⟨

(** X19. A registration whose two passwords agree always navigates to
    [/client], whatever role the new Identity has: the client dashboard
    then shows its content to a client and sends any other role on to its
    own home route (a role of the five, or any other name that is not the
    name of a member inherited from [Object.prototype]). When the two
    passwords differ nothing is sent and the session is left as it is. *)
Theorem register_lands_on_client (f : RegisterForm) (t : string)
    (u : Identity) (s : Session) (R : string) :
  (form_password f = form_confirmPassword f →
   role u = Some R → loading s = false →
   destination (Register_handleSubmit f (Resolved (t, u)) s)
   = Some (Js.Str "/client")
   ∧ pathname (browser (after (Register_handleSubmit f (Resolved (t, u)) s)))
     = "/client"
   ∧ (R = "client" →
      render (after (Register_handleSubmit f (Resolved (t, u)) s))
        (Protected ["client"] DashboardLayout)
      = Children DashboardLayout)
   ∧ (R ≠ "client" → Js.inherits (Some R) = false →
      render (after (Register_handleSubmit f (Resolved (t, u)) s))
        (Protected ["client"] DashboardLayout)
      = Navigate (Js.Str (Policy.homeRouteFor (Some R))) true))
  ∧ (form_password f ≠ form_confirmPassword f →
     ∀ answer : settled (string * Identity) AxiosError,
       after (Register_handleSubmit f answer s) = s
       ∧ destination (Register_handleSubmit f answer s) = None
       ∧ toast (Register_handleSubmit f answer s)
         = ToastError (Translated "errors.passwordMismatch")).
Proof.
  split.
  - intros Hpw HR Hl. unfold Register_handleSubmit.
    apply String.eqb_eq in Hpw. rewrite Hpw.
    cbn [negb destination after].
    split; [reflexivity|]. split; [reflexivity|]. cbn [render].
    rewrite (ProtectedRoute_loaded _ u).
    + rewrite HR. cbn [Js.includes].
      rewrite (bool_decide_ext (R ∈ ["client"]) (R = "client"))
        by apply list_elem_of_singleton.
      split.
      * intros HRc. by rewrite bool_decide_eq_true_2.
      * intros HRc Hplain. rewrite bool_decide_eq_false_2 by done.
        by rewrite PolicyFacts.ProtectedRoute_redirect_homeRouteFor.
    + unfold navigate. cbn. apply AuthMore.rerender_loading. exact Hl.
    + unfold navigate. cbn. by rewrite AuthFacts.rerender_user.
  - intros Hpw answer. unfold Register_handleSubmit.
    apply String.eqb_neq in Hpw. by rewrite Hpw.
Qed.

Lemma register_lands_on_client_witness :
  form_password Samples.form = form_confirmPassword Samples.form
  ∧ role (Examples.member "staff") = Some "staff"
  ∧ loading Examples.visitor = false
  ∧ destination (Register_handleSubmit Samples.form
                   (Resolved ("jwt-3", Examples.member "staff"))
                   Examples.visitor) = Some (Js.Str "/client")
  ∧ "staff" ≠ "client"
  ∧ Js.inherits (Some "staff") = false
  ∧ render (after (Register_handleSubmit Samples.form
                     (Resolved ("jwt-3", Examples.member "staff"))
                     Examples.visitor))
      (Protected ["client"] DashboardLayout)
    = Navigate (Js.Str "/staff") true.
Proof.
  assert (Hl : loading Examples.visitor = false)
    by (vm_compute; reflexivity).
  assert (Hne : "staff" ≠ "client") by discriminate.
  destruct (proj1 (register_lands_on_client Samples.form "jwt-3"
                     (Examples.member "staff") Examples.visitor "staff")
              eq_refl eq_refl Hl) as (Hd & _ & _ & Hr).
  split; [reflexivity|]. split; [reflexivity|]. split; [exact Hl|].
  split; [exact Hd|]. split; [exact Hne|]. split; [reflexivity|].
  exact (Hr Hne eq_refl).
Defined.

(** X20. A login rejected with 401 on the login page does not reload it:
    the response interceptor asks for no navigation there, the store keeps
    its state, an error toast is shown with the server's [detail] as it
    came (or the translated default), and no route change follows. *)
Theorem rejected_login_stays (s : Session) (em pw : string)
    (e : AxiosError) :
  is_401 e = true → pathname (browser s) = "/login" →
  href (browser (after (Login_handleSubmit em pw (Rejected e) s)))
  = href (browser s)
  ∧ pathname (browser (after (Login_handleSubmit em pw (Rejected e) s)))
    = "/login"
  ∧ getItem "token"
      (browser (after (Login_handleSubmit em pw (Rejected e) s))) = None
  ∧ user (after (Login_handleSubmit em pw (Rejected e) s)) = user s
  ∧ token (after (Login_handleSubmit em pw (Rejected e) s)) = token s
  ∧ loading (after (Login_handleSubmit em pw (Rejected e) s)) = loading s
  ∧ destination (Login_handleSubmit em pw (Rejected e) s) = None
  ∧ toast (Login_handleSubmit em pw (Rejected e) s)
    = ToastError (detail_or_serverError e).
Proof.
  intros He Hp.
  assert (Hb : browser (after (Login_handleSubmit em pw (Rejected e) s))
               = removeItem "token"
                   (api_post "/auth/login"
                      (FormBody [("username", em); ("password", pw)])
                      {["Content-Type" :=
                          "application/x-www-form-urlencoded"]}
                      (browser s))).
  { cbn [Login_handleSubmit after on_browser browser].
    rewrite (ApiFacts.on_rejected_401 e _ He).
    change (pathname (api_post "/auth/login"
                        (FormBody [("username", em); ("password", pw)])
                        {["Content-Type" :=
                            "application/x-www-form-urlencoded"]}
                        (browser s)))
      with (pathname (browser s)).
    by rewrite Hp. }
  rewrite !Hb.
  split; [reflexivity|]. split; [exact Hp|].
  split; [apply lookup_delete_eq|]. by repeat split.
Qed.

Lemma rejected_login_stays_witness :
  is_401 Examples.unauthorized = true
  ∧ pathname (browser Examples.visitor) = "/login"
  ∧ href (browser (after (Login_handleSubmit "ana@example.com" "wrong"
                            (Rejected Examples.unauthorized)
                            Examples.visitor)))
    = href (browser Examples.visitor)
  ∧ destination (Login_handleSubmit "ana@example.com" "wrong"
                   (Rejected Examples.unauthorized) Examples.visitor)
    = None.
Proof.
  assert (He : is_401 Examples.unauthorized = true) by reflexivity.
  assert (Hp : pathname (browser Examples.visitor) = "/login")
    by (vm_compute; reflexivity).
  destruct (rejected_login_stays Examples.visitor "ana@example.com" "wrong"
              Examples.unauthorized He Hp)
    as (Hh & _ & _ & _ & _ & _ & Hd & _).
  split; [exact He|]. split; [exact Hp|]. split; [exact Hh | exact Hd].
Defined.

(** X21. After [handleLogout], from a session that had finished loading,
    the landing page is shown, the store holds no token and no Identity
    and storage holds no token; every protected route then redirects to
    [/login] and the login and register forms are shown again. *)
Theorem handleLogout_closes_dashboards (s : Session) :
  loading s = false →
  pathname (browser (handleLogout s)) = "/"
  ∧ getItem "token" (browser (handleLogout s)) = None
  ∧ token (handleLogout s) = None
  ∧ user (handleLogout s) = None
  ∧ (∀ (C : Type) (allowedRoles : option (list string)) (children : C),
       ProtectedRoute (handleLogout s) allowedRoles children
       = Navigate (Js.Str "/login") true)
  ∧ (∀ (C : Type) (children : C),
       PublicRoute (handleLogout s) children = Children children).
Proof.
  intros Hl.
  assert (Hl' : loading (handleLogout s) = false).
  { unfold handleLogout. cbn. by apply AuthMore.rerender_loading. }
  assert (Hu : user (handleLogout s) = None).
  { unfold handleLogout. cbn. by rewrite AuthFacts.rerender_user. }
  split; [reflexivity|]. split.
  { unfold handleLogout, getItem. cbn. rewrite AuthMore.rerender_storage.
    cbn. apply lookup_delete_eq. }
  split.
  { unfold handleLogout. cbn. by rewrite AuthFacts.rerender_token. }
  split; [exact Hu|]. split.
  - intros C allowedRoles children. unfold ProtectedRoute, isAuthenticated.
    by rewrite Hl', Hu.
  - intros C children. unfold PublicRoute, isAuthenticated.
    by rewrite Hl', Hu.
Qed.

Lemma handleLogout_closes_dashboards_witness :
  loading Samples.on_dashboard = false
  ∧ user Samples.on_dashboard = Some (Examples.member "client")
  ∧ ProtectedRoute (handleLogout Samples.on_dashboard) (Some ["client"])
      DashboardLayout
    = Navigate (Js.Str "/login") true
  ∧ PublicRoute (handleLogout Samples.on_dashboard) App.Login
    = Children App.Login.
Proof.
  assert (Hl : loading Samples.on_dashboard = false)
    by (vm_compute; reflexivity).
  destruct (handleLogout_closes_dashboards Samples.on_dashboard Hl)
    as (_ & _ & _ & _ & Hp & Hq).
  split; [exact Hl|]. split; [vm_compute; reflexivity|].
  split; [exact (Hp Page (Some ["client"]) DashboardLayout)|].
  exact (Hq Page App.Login).
Defined.

End PagesFacts.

⟩

Your task> At the line containing "as (_ & _ & _ & _ & Hp & Hq).", start copying. Continue exactly through the final line of the entries above and stop there.

Output below>
    as (_ & _ & _ & _ & Hp & Hq).
  split; [exact Hl|]. split; [vm_compute; reflexivity|].
  split; [exact (Hp Page (Some ["client"]) DashboardLayout)|].
  exact (Hq Page App.Login).
Defined.

End PagesFacts.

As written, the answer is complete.